Umole states that the cost of conversion can be funded by vehicle owners with instalment repayment plans as has been demonstrated in Egypt and this can be further aided by take-off grants and/or subsidies from Nigerian government and DFIs for the initial conversion for major transporters and fleet operators.

The Federal Government seems keen to deepen the use of gas-powered gas in Nigeria. Justice Derefaka says the Ministry of Petroleum Resources is taking this message to the grassroots to focus on triggering and initiating investment in CNG and LPG as alternative by giving the empowering conditions to organisations so they flourish and deliver the services needed.

CNG vehicles operate much like gasoline-powered vehicles with spark-ignited internal combustion engines. The engine functions the same way as a gasoline engine. Natural gas is stored in a fuel tank, or cylinder, typically at the back of the vehicle. The CNG fuel system transfers high-pressure gas from the fuel tank through the fuel lines, where a pressure regulator reduces the pressure to a level compatible with the engine fuel injection system.

Finally, the fuel is introduced into the intake manifold or combustion chamber, where it is mixed with air and then compressed and ignited by a spark plug, Derefaka explains, adding that there are talks with investors on the project.

According to Umole, the project is feasible because other developing economies like Pakistan and India have achieved this feat. Nigeria has a proven natural gas reserve of 200tcf with extensive gas pipelines across the Southern Nigeria and Middle Belt and soon to be in the North with the AKK pipeline recently commenced.

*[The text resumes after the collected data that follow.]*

Lemma stored_found st x f id all :
  interned st → flags_ok f → cand_ok (cand st) x → nth_symbol (keysOf (cand st)) id = Some (candKey (cand st) x) →
  all = <[Z.to_nat (id - 1) := Z.lor (RootFlags (cand st) !!! Z.to_nat (id - 1)) f]> (RootFlags (cand st)) →
  stored st x f id (with_cand st (with_pools (cand st) (ListValues (cand st)) (Operands (cand st)) all)).
Proof.
  intros Hin Hf [(_ & X1 & _) (_ & X2 & _)] Hkey ->. pose proof Hkey as [Hid _]%keysOf_Some.
  pose proof (in_len _ Hin) as (L1 & L2 & L3 & L4 & L5 & L6 & L7 & E & L8 & Lrest).
  assert (∀ i, Z.ldiff (RootFlags (cand st) !!! i) (<[Z.to_nat (id - 1) := Z.lor (RootFlags (cand st) !!! Z.to_nat (id - 1)) f]> (RootFlags (cand st)) !!! i) = 0) as Hmono.
  { intros i. destruct (decide (i = Z.to_nat (id - 1))) as [->|Hne].
    - rewrite list_lookup_total_insert_eq by lia. apply ldiff_lor_l.
    - rewrite list_lookup_total_insert_ne by done. apply Z.ldiff_diag. }
  split; simpl; try done.
  - split; simpl; try apply Hin.
    + unfold columns_len. simpl. rewrite length_insert. done.
    + intros i Hi. destruct (in_rows _ Hin i Hi) as [? ? ? ? ? Hfi ?]. split; try done. simpl. destruct (decide (i = Z.to_nat (id - 1))) as [->|Hne].
      * rewrite list_lookup_total_insert_eq by lia. by apply flags_ok_lor.
      * by rewrite list_lookup_total_insert_ne.
  - lia.
  - lia.
  - intros i Hi. lia.
  - rewrite list_lookup_total_insert_eq by lia. apply ldiff_lor_r.
Qed.

Lemma stored_new st x f node a b s :
  interned st → flags_ok f → cand_ok (cand st) x → OpcodeValid (xOpcode x) = true →
  Forall (λ o, 1 ≤ o ≤ zlen (Opcodes (cand st))) (kArgs (candKey (cand st) x)) → (kArgs (candKey (cand st) x) ≠ [] → connective (xOpcode x) = true) →
  candKey (cand st) x ∉ keysOf (cand st) → 1 ≤ node → a ≤ b →
  candidateIDs st !! s = Some 0 → reachable (candidateIDs st) (hash_of (candKey (cand st) x)) s →
  stored st x f (zlen (Opcodes (cand st)) + 1)
    {| nodeCanon := nodeCanon st; nodeState := nodeState st; nodeRoots := nodeRoots st; nodeFlatStart := nodeFlatStart st;
       nodeFlatCount := nodeFlatCount st; cand := appendRow (cand st) x f node a b;
       candidateHashes := <[s := hash_of (candKey (cand st) x)]> (candidateHashes st);
       candidateIDs := <[s := zlen (Opcodes (cand st)) + 1]> (candidateIDs st) |}.
Proof.
  intros Hin Hf [Xl Xo] Hop Hargs Hcon Hnew Hnode Hab H0 Hreach. pose proof (in_len _ Hin) as Hlen. set (c := cand st) in *. set (n := length (Opcodes c)) in *.
  pose proof (keysOf_row c n x f node a b Hlen) as Ek. assert (zlen (keysOf c) = Z.of_nat n) as Hn by (unfold keysOf; by rewrite length_map, length_seq).
  pose proof Hlen as (L1 & L2 & L3 & L4 & L5 & L6 & L7 & (E1 & E2 & E3 & E4 & E5) & L8 & L9 & L10 & L11).
  split; simpl; try done.
  - split; simpl; rewrite ?Ek, ?length_app; simpl.
    + rewrite Nat.add_1_r. by apply columns_len_row.
    + apply NoDup_snoc; [apply Hin|done].
    + rewrite <-Hn. by apply table_append; [apply Hin| |].
    + rewrite !length_insert. destruct (in_hashes _ Hin) as [Hlh Hh]. split; [done|]. pose proof (lookup_lt_Some _ _ _ H0).
      intros s' id key [(-> & <- & _)|(Hne & Hs')]%list_lookup_insert_Some.
      * rewrite nth_symbol_app, bool_decide_eq_true_2 by lia. intros [= <-]. by rewrite list_lookup_insert_eq by lia.
      * rewrite list_lookup_insert_ne by done. rewrite nth_symbol_app. case_bool_decide as Hid; [|by apply Hh].
        exfalso. destruct (tb_reach _ _ (in_table _ Hin) s' id Hs' ltac:(lia)) as (key' & Hkey' & _).
        apply nth_symbol_range in Hkey'. fold c in Hkey'. lia.
    + intros i Hi. destruct (decide (i = n)) as [->|Hne].
      * split; simpl.
        -- by rewrite lookup_total_snoc.
        -- by rewrite !lookup_total_snoc by done.
        -- by rewrite !lookup_total_snoc by done.
        -- by rewrite !lookup_total_snoc by done.
        -- by rewrite !lookup_total_snoc by done.
        -- by rewrite lookup_total_snoc.
        -- by rewrite !lookup_total_snoc by done.
      * assert (i < n)%nat as Hlt by lia. destruct (in_rows _ Hin i Hlt) as [R1 R2 R3 R4 R5 R6 R7].
        split; simpl; rewrite ?lookup_total_snoc_l by (done || lia); done.
    + apply Hin.
  - simpl. rewrite Ek, nth_symbol_app. by rewrite bool_decide_eq_true_2 by lia.
  - split; simpl; [rewrite Ek; by eexists|done|done|]. intros i Hi. fold n in Hi. rewrite lookup_total_snoc_l by (rewrite L8; exact Hi). apply Z.ldiff_diag.
  - rewrite length_insert, length_app. simpl. fold c. lia.
  - rewrite !total_app. simpl. fold c. unfold total. simpl. lia.
  - intros i. rewrite length_app. simpl. fold c. lia.
  - rewrite lookup_total_snoc by (fold c; lia). apply Z.ldiff_diag.
Qed.

Lemma appendCandidate_ok node span x st f :
  interned st → nodeRoots st !! Z.to_nat (node - 1) = Some f → 1 ≤ node → span.1 ≤ span.2 → flags_ok f → cand_ok (cand st) x → OpcodeValid (xOpcode x) = true →
  Forall (λ o, 1 ≤ o ≤ zlen (Opcodes (cand st))) (kArgs (candKey (cand st) x)) → (kArgs (candKey (cand st) x) ≠ [] → connective (xOpcode x) = true) →
  zlen (Opcodes (cand st)) < MaxUint32 → zlen (Opcodes (cand st)) < zlen (candidateIDs st) →
  ∃ id st', appendCandidate node span x st = Ok (id, st') ∧ stored st x f id st'.
Proof.
  intros Hin Hroot Hnode Hspan Hf Hx Hop Hargs Hcon Hmax Hroom. unfold appendCandidate. unfold MaxUint32 in Hmax.
  rewrite (proj2 (Z.eqb_neq _ 0)), (proj2 (Z.leb_gt _ _)) by (unfold MaxUint32; lia). simpl.
  rewrite candidateHash_ok by (done || apply Hin). simpl.
  assert (at_ (nodeRoots st) (node - 1) = Ok f) as Hat by (apply at_Ok; split; [lia|done]).
  destruct (probe_table _ _ _ _ (in_table _ Hin) (candidateHit_hits st x Hin Hx)) as (r & -> & Hm). simpl. destruct r as [id|slot|].
  - rewrite Hat. simpl. pose proof Hm as [Hid _]%keysOf_Some. pose proof (in_len _ Hin) as (_ & _ & _ & _ & _ & _ & _ & _ & L8 & _).
    rewrite (at_total (RootFlags (cand st))) by lia. simpl. rewrite (put_Ok (RootFlags (cand st))) by lia. simpl. eexists _, _. split; [done|]. by apply stored_found.
  - destruct Hm as (s & -> & H0 & Hr & Hnew%nth_symbol_absent). rewrite Hat. simpl. pose proof (lookup_lt_Some _ _ _ H0) as Hlt.
    destruct (in_hashes _ Hin) as [Hlh _]. rewrite (put_Ok (candidateHashes st)) by lia. simpl. rewrite (put_Ok (candidateIDs st)) by lia. simpl. rewrite Nat2Z.id.
    rewrite u32_small by (unfold is_u32; lia). eexists _, _. split; [done|]. by apply stored_new.
  - exfalso. apply (proj1 Hm). apply (table_has_room _ _ (zlen (Opcodes (cand st))) (in_table _ Hin)); [|done].
    intros id b [H _]%keysOf_Some. lia.
Qed.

There are also CNG compression stations across Nigeria, which ensures in-country availability, unlike the alternative fuels that need to be imported. Furthermore, natural gas as a fuel has clear cost advantages as it offers savings of about 30-45% when compared with conventional fuels.

More so, there are 27 million NGVs currently running globally, therefore the technology is well proven and already being applied in Nigeria.

The benefits of natural gas vehicles are enormous including helping to cut down carbon emissions from dirty fuels like petrol and saving billions of dollars Nigeria wastes annually on subsidising petrol.